The front door of the hospital always takes priority

The significant rise in unselected general medical admissions and their impact on the workforce of specialties was identified as an enormous challenge. Some lesser-known impacts were also highlighted. For example, in palliative medicine, doctors applying to be accredited via the Certificate of Eligibility for Specialist Registration (CESR) being unable to meet the requirements of the new curriculum for palliative care training. In other group 1 specialties, the changes in curriculum and implementation of IMT3 have shortened specialty training. This has raised concerns about being able to train doctors to meet the needs of the subspecialty demand by the time they complete their CCT.

Several specialties are exploring fellowship pathways to train consultants to deliver increasingly supra specialised care, such as in cardiology and renal medicine.

Other innovations around workforce planning, such as focusing on teams rather than individuals, were discussed and warrant further exploration. For example, ‘who needs to be in X team in order to deliver a Hospital at Home service that meets the need of the population in Y area?’. This would open up the opportunity to workforce plan across all parts of the care sector, including primary care and social care.

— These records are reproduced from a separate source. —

(** The scenario of the third rule, run: Bob, the only admin of the team,
    cannot leave; Alice adds Carol as a second admin; Bob then leaves. *)
Lemma lone_admin_then_second_admin :
  ∃ team1 db1 team2 db2,
    (remove_team_member 5 3 11 (Scenario.token Scenario.bob) Scenario.db).1
    = Raise (HTTPException 400
               "Cannot remove the only admin from the team. Assign another admin first or delete the team.")
    ∧ add_team_member 6 3 {| tm_user_id := 12; tm_role := ADMIN |}
        (Scenario.token Scenario.alice) Scenario.db = (Ok team1, db1)
    ∧ remove_team_member 7 3 11 (Scenario.token Scenario.bob) db1 = (Ok team2, db2)
    ∧ team_members team2 = [ {| user_id := 12; role := ADMIN |} ].
Proof. eexists _, _, _, _. split_and!; vm_compute; reflexivity. Qed.
End team_members.

(** ** Updating a service *)

Section update_service.
Import Services.

Lemma get_organization_if_member_state org_id_ user db :
  (get_organization_if_member org_id_ user db).2 = db.
Proof.
  unfold get_organization_if_member, except_reraise. unfold_M.
  destruct (find_one _ (organizations db)); [done|].
  by destruct (Organizations.organization_by_id org_id_ db).
Qed.

Lemma get_organization_if_member_result org_id_ user db :
  (∃ org, get_organization_if_member org_id_ user db = (Ok org, db))
  ∨ (∃ code detail,
       get_organization_if_member org_id_ user db
       = (Raise (HTTPException code detail), db)).
Proof.
  unfold get_organization_if_member, except_reraise. unfold_M.
  destruct (find_one _ (organizations db)); [left; by eexists|].
  destruct (Organizations.organization_by_id org_id_ db); right; by eexists _, _.
Qed.

(** The update of the stored service. *)
Lemma service_by_id_update sid f db svc :
  service_by_id sid db = Some svc →
  service_id_ (f svc) = service_id_ svc →
  service_by_id sid
    (set_services (update_first (λ s, bool_decide (service_id_ s = sid)) f (services db)) db)
  = Some (f svc).
Proof.
  intros Hsvc Hid. unfold service_by_id in *. simpl.
  erewrite find_one_update_first; [done|exact Hsvc|].
  rewrite Hid. by apply find_one_Some in Hsvc as [_ ?].
Qed.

Piloting innovative care pathways with evaluation of their impact prior to any national roll-out was seen as an important aspect of workforce planning that is often missed.

From analogue to digital

Many specialties recognised the need to empower the patient to manage their own care. Specialists play a crucial role in educating and supporting patients to manage long-term conditions, potentially reducing demand in both primary and secondary care. Innovative technology solutions and app-based communication and patient information were identified as areas that could help deal with this. Better data sharing across providers is also key to enabling different approaches to managing the demand on specialist care.

Conclusions

The RCP represents over 30 specialties of varying size. These roundtable discussions highlighted that while there are unique challenges for specialties, there are also many challenges common to all. An increasingly complex and ageing patient population requires innovative approaches to manage the demand for care, rather than simply increasing the workforce based on current practice. The NHS faces significant challenges – an ageing population with increasingly complex healthcare needs, the growing challenges of health inequalities and the provision of a well-resourced workforce in all regions of the country to meet those needs. These challenges must be acknowledged and addressed in the 2025 LTWP update to manage rising demand and provide timely care. The 10 Year Health plan must recognise the role of NHS staff in delivering the government’s vision and account for the impact of current workforce capacity on delivering reform over the next decade. Current assumptions about staffing numbers, capacity and retention in the short, medium and long term must feed into the plan to ensure that the vision is ambitious but feasible. Modelling the health workforce is not an easy task, but the LTWP update presents an opportunity to try and get this right, and we need to grasp it.

Transparency, openness and engagement are key. As the National Audit Office recommended, it is vital that stakeholders – such as medical royal colleges and specialist societies – can feed into the modelling. We urge NHS England to proactively involve the medical community in developing its revision and plans for implementing the 2025 iteration.

The RCP and the medical specialties we represent look forward to working collaboratively and transparently with NHS England and other stakeholders to model and support a workforce that will meet future patient need and be critical to delivering the government’s three shifts.